# TASK INSTRUCTIONS:
Copy each line of the entries that includes the word "code".

# DATASET RECORDS:
(** [str::parse::<uN>]: an optional [+], then at least one digit, in range *)
Definition parse_uint (w : Z) s : option Z :=
  let digits := match s with
                | String a (String b r) => if decide (a = plus_char) then String b r else s
                | _ => s
                end in
  if decide (digits = EmptyString) then None else
  match DecimalString.NilEmpty.uint_of_string digits with
  | Some d => let z := Z.of_N (N.of_uint d) in if decide (z <= umax w) then Some z else None
  | None => None
  end.

Lemma show_digits z a r : show z = String a r -> a ≠ plus_char.
Proof.
  unfold show. destruct (N.to_uint (Z.to_N z)); simpl; intros [= <- _]; discriminate.
Qed.

Lemma show_nonempty z : show z ≠ EmptyString.
Proof.
  unfold show. destruct (N.to_uint (Z.to_N z)) eqn:E; simpl; try done.
  intros _. pose proof (DecimalN.Unsigned.of_to (Z.to_N z)) as H. rewrite E in H. simpl in H.
  rewrite <- H in E. done.
Qed.

Lemma parse_show w z : 0 <= z <= umax w -> parse_uint w (show z) = Some z.
Proof.
  intros Hz. unfold parse_uint. pose proof (show_nonempty z) as Hne.
  assert (match show z with
          | String a (String b r) => if decide (a = plus_char) then String b r else show z
          | _ => show z end = show z) as ->.
  { destruct (show z) as [|a [|b r]] eqn:E; try done.
    rewrite decide_False; [done|]. exact (show_digits _ _ _ E). }
  rewrite decide_False by done. unfold show. rewrite DecimalString.NilEmpty.usu.
  rewrite DecimalN.Unsigned.of_to. rewrite Z2N.id by lia. rewrite decide_True by lia. done.
Qed.

(** ** White space *)

Definition is_cont (b : byte) : bool := (128 <=? Z_of_byte b) && (Z_of_byte b <=? 191).

(** the UTF-8 encodings of the [White_Space] code points of one, two and three
    bytes *)
Definition ws1 (a : byte) : bool :=
  ((9 <=? Z_of_byte a) && (Z_of_byte a <=? 13)) || bool_decide (a = x20).
Definition ws2 (a b : byte) : bool :=
  bool_decide (a = xc2) && (bool_decide (b = x85) || bool_decide (b = xa0)).
Definition ws3 (a b c : byte) : bool :=
  (bool_decide (a = xe1) && bool_decide (b = x9a) && bool_decide (c = x80))
  || (bool_decide (a = xe2) && bool_decide (b = x80)
      && (((128 <=? Z_of_byte c) && (Z_of_byte c <=? 138))
          || bool_decide (c = xa8) || bool_decide (c = xa9) || bool_decide (c = xaf)))
  || (bool_decide (a = xe2) && bool_decide (b = x81) && bool_decide (c = x9f))
  || (bool_decide (a = xe3) && bool_decide (b = x80) && bool_decide (c = x80)).

Section trim.
Variables (w1 : byte -> bool) (w2 : byte -> byte -> bool) (w3 : byte -> byte -> byte -> bool).

Fixpoint drop_ws (l : list byte) : list byte :=
  match l with
  | [] => []
  | a :: r =>
    if w1 a then drop_ws r else
    match r with
    | [] => l
    | b :: r2 =>
      if w2 a b then drop_ws r2 else
      match r2 with
      | [] => l
      | c :: r3 => if w3 a b c then drop_ws r3 else l
      end
    end
  end.
End trim.

Definition trim_start_bytes : list byte -> list byte := drop_ws ws1 ws2 ws3.
Definition trim_end_bytes (l : list byte) : list byte :=
  reverse (drop_ws ws1 (fun a b => ws2 b a) (fun a b c => ws3 c b a) (reverse l)).
Definition trim s : string := of_bytes (trim_end_bytes (trim_start_bytes (as_bytes s))).

(** *** Lemmas on [trim] *)

Section drop_ws.
Variables (w1 : byte -> bool) (w2 : byte -> byte -> bool) (w3 : byte -> byte -> byte -> bool).

(** does the list start with a white-space code point? *)
Definition ws_head (l : list byte) : bool :=
  match l with
  | [] => false
  | a :: r => w1 a || match r with
                      | [] => false
                      | b :: r2 => w2 a b || match r2 with [] => false | c :: _ => w3 a b c end
                      end
  end.

Lemma drop_ws_id l : ws_head l = false -> drop_ws w1 w2 w3 l = l.
Proof.
  destruct l as [|a [|b [|c l]]]; simpl; intros; repeat case_match; naive_solver.
Qed.

Lemma drop_ws_head l : ws_head (drop_ws w1 w2 w3 l) = false.
Proof.
  induction l as [l IH] using (induction_ltof1 _ (@length _)). unfold ltof in IH.
  destruct l as [|a [|b [|c l]]]; [done|..]; cbn [drop_ws].
  - destruct (w1 a) eqn:E; [done|]. simpl. by rewrite E.
  - destruct (w1 a) eqn:E; [apply (IH [b]); simpl; lia|].
    destruct (w2 a b) eqn:E2; [done|]. simpl. by rewrite E, E2.
  - destruct (w1 a) eqn:E; [apply (IH (b :: c :: l)); simpl; lia|].
    destruct (w2 a b) eqn:E2; [apply (IH (c :: l)); simpl; lia|].
    destruct (w3 a b c) eqn:E3; [apply IH; simpl; lia|]. simpl. by rewrite E, E2, E3.
Qed.

Lemma ws_head_prefix (z r : list byte) : ws_head (z ++ r) = false -> ws_head z = false.
Proof.
  destruct z as [|a [|b [|c z]]]; simpl; [done|..]; rewrite ?orb_false_r; try done;
    intros; repeat match goal with H : _ || _ = false |- _ => apply orb_false_iff in H as [? ?] end;
    rewrite ?orb_false_iff; auto.
Qed.

Hypothesis w2_cont : forall a b, w2 a b = true -> is_cont a = true.
Hypothesis w3_cont : forall a b c, w3 a b c = true -> is_cont a = true /\ is_cont b = true.

Lemma ws_head_app (l r : list byte) b :
  ws_head l = false -> list.last l = Some b -> is_cont b = false -> ws_head (l ++ r) = false.
Proof.
  intros Hl Hb Hc.
  assert (forall x, w2 b x = false) as H2.
  { intros x. destruct (w2 b x) eqn:E; [|done]. apply w2_cont in E. congruence. }
  assert (forall x y, w3 b x y = false) as H3.
  { intros x y. destruct (w3 b x y) eqn:E; [|done]. apply w3_cont in E as []. congruence. }
  assert (forall a y, w3 a b y = false) as H3'.
  { intros a y. destruct (w3 a b y) eqn:E; [|done]. apply w3_cont in E as []. congruence. }
  destruct l as [|a [|a' [|a'' l]]]; simpl in *; try done.
  - injection Hb as ->. rewrite orb_false_r in Hl. rewrite Hl; simpl.
    destruct r as [|x [|y r]]; simpl; by rewrite ?H2, ?H3.
  - injection Hb as ->. apply orb_false_iff in Hl as [-> Hl]. rewrite orb_false_r in Hl.
    rewrite Hl; simpl. by destruct r.
Qed.
End drop_ws.

Definition ws_head_end (l : list byte) : bool :=
  ws_head ws1 (fun a b => ws2 b a) (fun a b c => ws3 c b a) (reverse l).

Lemma ws2_cont a b : ws2 b a = true -> is_cont a = true.
Proof.
  unfold ws2. rewrite andb_true_iff, orb_true_iff, !bool_decide_eq_true.
  intros [_ [->| ->]]; done.
Qed.

Lemma ws3_cont a b c : ws3 c b a = true -> is_cont a = true /\ is_cont b = true.
Proof.
  unfold ws3, is_cont.
  rewrite !orb_true_iff, !andb_true_iff, !orb_true_iff, !andb_true_iff, !bool_decide_eq_true, !Z.leb_le.
  intuition subst; try done; lia.
Qed.

Lemma trim_start_id l : ws_head ws1 ws2 ws3 l = false -> trim_start_bytes l = l.
Proof. apply drop_ws_id. Qed.

Lemma trim_end_id l : ws_head_end l = false -> trim_end_bytes l = l.
Proof. intros E. unfold trim_end_bytes. rewrite drop_ws_id by done. apply reverse_involutive. Qed.

Lemma drop_ws_suffix w1 w2 w3 l : exists k, l = k ++ drop_ws w1 w2 w3 l.
Proof.
  induction l as [l IH] using (induction_ltof1 _ (@length _)). unfold ltof in IH.
  destruct l as [|a [|b [|c l]]]; simpl in *.
  - by exists [].
  - destruct (w1 a); [by exists [a]|by exists []].
  - destruct (w1 a); [destruct (IH [b]) as [k Hk]; [simpl; lia|]; exists (a :: k); simpl in *; by rewrite <- Hk|].
    destruct (w2 a b); [by exists [a; b]|by exists []].
  - destruct (w1 a).
    { destruct (IH (b :: c :: l)) as [k Hk]; [simpl; lia|]. exists (a :: k).
      cbn [app]. f_equal. exact Hk. }
    destruct (w2 a b).
    { destruct (IH (c :: l)) as [k Hk]; [simpl; lia|]. exists (a :: b :: k).
      cbn [app]. do 2 f_equal. exact Hk. }
    destruct (w3 a b c); [|by exists []].
    destruct (IH l) as [k Hk]; [simpl; lia|]. exists (a :: b :: c :: k). cbn [app]. by do 3 f_equal.
Qed.

Lemma trim_end_prefix l : exists k, l = trim_end_bytes l ++ k.
Proof.
  unfold trim_end_bytes.
  destruct (drop_ws_suffix ws1 (fun a b => ws2 b a) (fun a b c => ws3 c b a) (reverse l)) as [k Hk].
  exists (reverse k). rewrite <- reverse_app, <- Hk. by rewrite reverse_involutive.
Qed.

(** [trim] is idempotent: its result has no white space at either end. *)
Lemma trim_heads s :
  let t := as_bytes (trim s) in ws_head ws1 ws2 ws3 t = false /\ ws_head_end t = false.
Proof.
  intros t. unfold t, trim. rewrite as_of_bytes. split.
  - destruct (trim_end_prefix (trim_start_bytes (as_bytes s))) as [k Hk].
    eapply ws_head_prefix. rewrite <- Hk. apply drop_ws_head.
  - unfold ws_head_end, trim_end_bytes. rewrite reverse_involutive. apply drop_ws_head.
Qed.

Lemma trim_clean s :
  ws_head ws1 ws2 ws3 (as_bytes s) = false -> ws_head_end (as_bytes s) = false -> trim s = s.
Proof.
  intros H1 H2. unfold trim. rewrite trim_start_id, trim_end_id by done. apply of_as_bytes.
Qed.

Lemma trim_trim s : trim (trim s) = trim s.
Proof. destruct (trim_heads s). by apply trim_clean. Qed.

(** Text that starts like a code point (every valid UTF-8 string does). *)
Definition starts_char (s : string) : Prop :=
  match as_bytes s with b :: _ => is_cont b = false | [] => True end.

Lemma as_bytes_app (a b : string) : as_bytes (a +:+ b) = as_bytes a ++ as_bytes b.
Proof.
  induction a as [|x a IH]; [done|].
  unfold as_bytes, String.list_byte_of_string in *. simpl. by rewrite IH.
Qed.

Lemma ws_head_end_app p t :
  t ≠ EmptyString -> starts_char t -> ws_head_end (as_bytes t) = false ->
  ws_head_end (as_bytes (p +:+ t)) = false.
Proof.
  intros Hne Hc Ht. rewrite as_bytes_app. unfold ws_head_end. rewrite reverse_app.
  unfold starts_char in Hc. destruct (as_bytes t) as [|b l] eqn:E.
  - destruct Hne. by rewrite <- (of_as_bytes t), E.
  - eapply ws_head_app; [apply ws2_cont|intros; by apply (ws3_cont a b0 c)|done| |exact Hc].
    by rewrite last_reverse.
Qed.

(** ** UTF-8 validity ([std::str::from_utf8]) *)

Definition byte_in (lo hi : Z) (b : byte) : bool := (lo <=? Z_of_byte b) && (Z_of_byte b <=? hi).

Definition utf8_2 (a b : byte) : bool := byte_in 194 223 a && is_cont b.
Definition utf8_3 (a b c : byte) : bool :=
  ((byte_in 224 224 a && byte_in 160 191 b)
   || (byte_in 225 236 a && is_cont b)
   || (byte_in 237 237 a && byte_in 128 159 b)
   || (byte_in 238 239 a && is_cont b)) && is_cont c.
Definition utf8_4 (a b c d : byte) : bool :=
  ((byte_in 240 240 a && byte_in 144 191 b)
   || (byte_in 241 243 a && is_cont b)
   || (byte_in 244 244 a && byte_in 128 143 b)) && is_cont c && is_cont d.

Fixpoint utf8_valid (l : list byte) : bool :=
  match l with
  | [] => true
  | a :: r =>
    if byte_in 0 127 a then utf8_valid r else
    match r with
    | [] => false
    | b :: r2 =>
      if utf8_2 a b then utf8_valid r2 else
      match r2 with
      | [] => false
      | c :: r3 =>
        if utf8_3 a b c then utf8_valid r3 else
        match r3 with
        | [] => false
        | d :: r4 => if utf8_4 a b c d then utf8_valid r4 else false
        end
      end
    end
  end.

Lemma utf8_valid_app (l r : list byte) : utf8_valid l = true -> utf8_valid r = true -> utf8_valid (l ++ r) = true.
Proof.
  intros Hl Hr. revert Hl. induction l as [l IH] using (induction_ltof1 _ (@length _)). unfold ltof in IH.
  destruct l as [|a l]; [done|]. cbn [utf8_valid app].
  destruct (byte_in 0 127 a); [apply IH; cbn; lia|]. destruct l as [|b l]; [done|]. cbn [app].
  destruct (utf8_2 a b); [apply IH; cbn; lia|]. destruct l as [|c l]; [done|]. cbn [app].
  destruct (utf8_3 a b c); [apply IH; cbn; lia|]. destruct l as [|d l]; [done|]. cbn [app].
  destruct (utf8_4 a b c d); [apply IH; cbn; lia|done].
Qed.

(** [std::str::from_utf8] *)
Definition from_utf8 (l : list byte) : option string :=
  if utf8_valid l then Some (of_bytes l) else None.

Ltac bytes_bool :=
  repeat match goal with
  | H : _ && _ = true |- _ => apply andb_true_iff in H as [? ?]
  | H : _ || _ = true |- _ => apply orb_true_iff in H as [?|?]
  | H : bool_decide _ = true |- _ => apply bool_decide_eq_true in H; subst
  | H : (_ <=? _) = true |- _ => apply Z.leb_le in H
  end.

Lemma ws1_ascii a : ws1 a = true -> byte_in 0 127 a = true.
Proof.
  unfold ws1, byte_in. intros H. bytes_bool; [|done].
  apply andb_true_iff; split; apply Z.leb_le; lia.
Qed.

Lemma ws2_utf8 a b : ws2 a b = true -> byte_in 0 127 a = false /\ utf8_2 a b = true.
Proof. unfold ws2. intros H. bytes_bool; done. Qed.

Lemma ws3_utf8 a b c :
  ws3 a b c = true -> byte_in 0 127 a = false /\ utf8_2 a b = false /\ utf8_3 a b c = true.
Proof.
  unfold ws3. intros H. bytes_bool; try (split_and!; reflexivity).
  split_and!; [done..|]. unfold utf8_3. apply andb_true_iff. split; [done|].
  unfold is_cont. apply andb_true_iff; split; apply Z.leb_le; lia.
Qed.

Lemma utf8_drop_ws l : utf8_valid l = true -> utf8_valid (trim_start_bytes l) = true.
Proof.
  unfold trim_start_bytes.
  induction l as [l IH] using (induction_ltof1 _ (@length _)). unfold ltof in IH. intros H.
  destruct l as [|a r]; [done|]. cbn [drop_ws].
  destruct (ws1 a) eqn:E1.
  { apply IH; [simpl; lia|]. cbn [utf8_valid] in H. by rewrite ws1_ascii in H. }
  destruct r as [|b r]; [done|]. destruct (ws2 a b) eqn:E2.
  { apply ws2_utf8 in E2 as [Ea Eb]. apply IH; [simpl; lia|].
    cbn [utf8_valid] in H. by rewrite Ea, Eb in H. }
  destruct r as [|c r]; [done|]. destruct (ws3 a b c) eqn:E3; [|done].
  apply ws3_utf8 in E3 as (Ea & Eb & Ec). apply IH; [simpl; lia|].
  cbn [utf8_valid] in H. by rewrite Ea, Eb, Ec in H.
Qed.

# WRITTEN RESPONSE:
(** the UTF-8 encodings of the [White_Space] code points of one, two and three
(** does the list start with a white-space code point? *)
(** Text that starts like a code point (every valid UTF-8 string does). *)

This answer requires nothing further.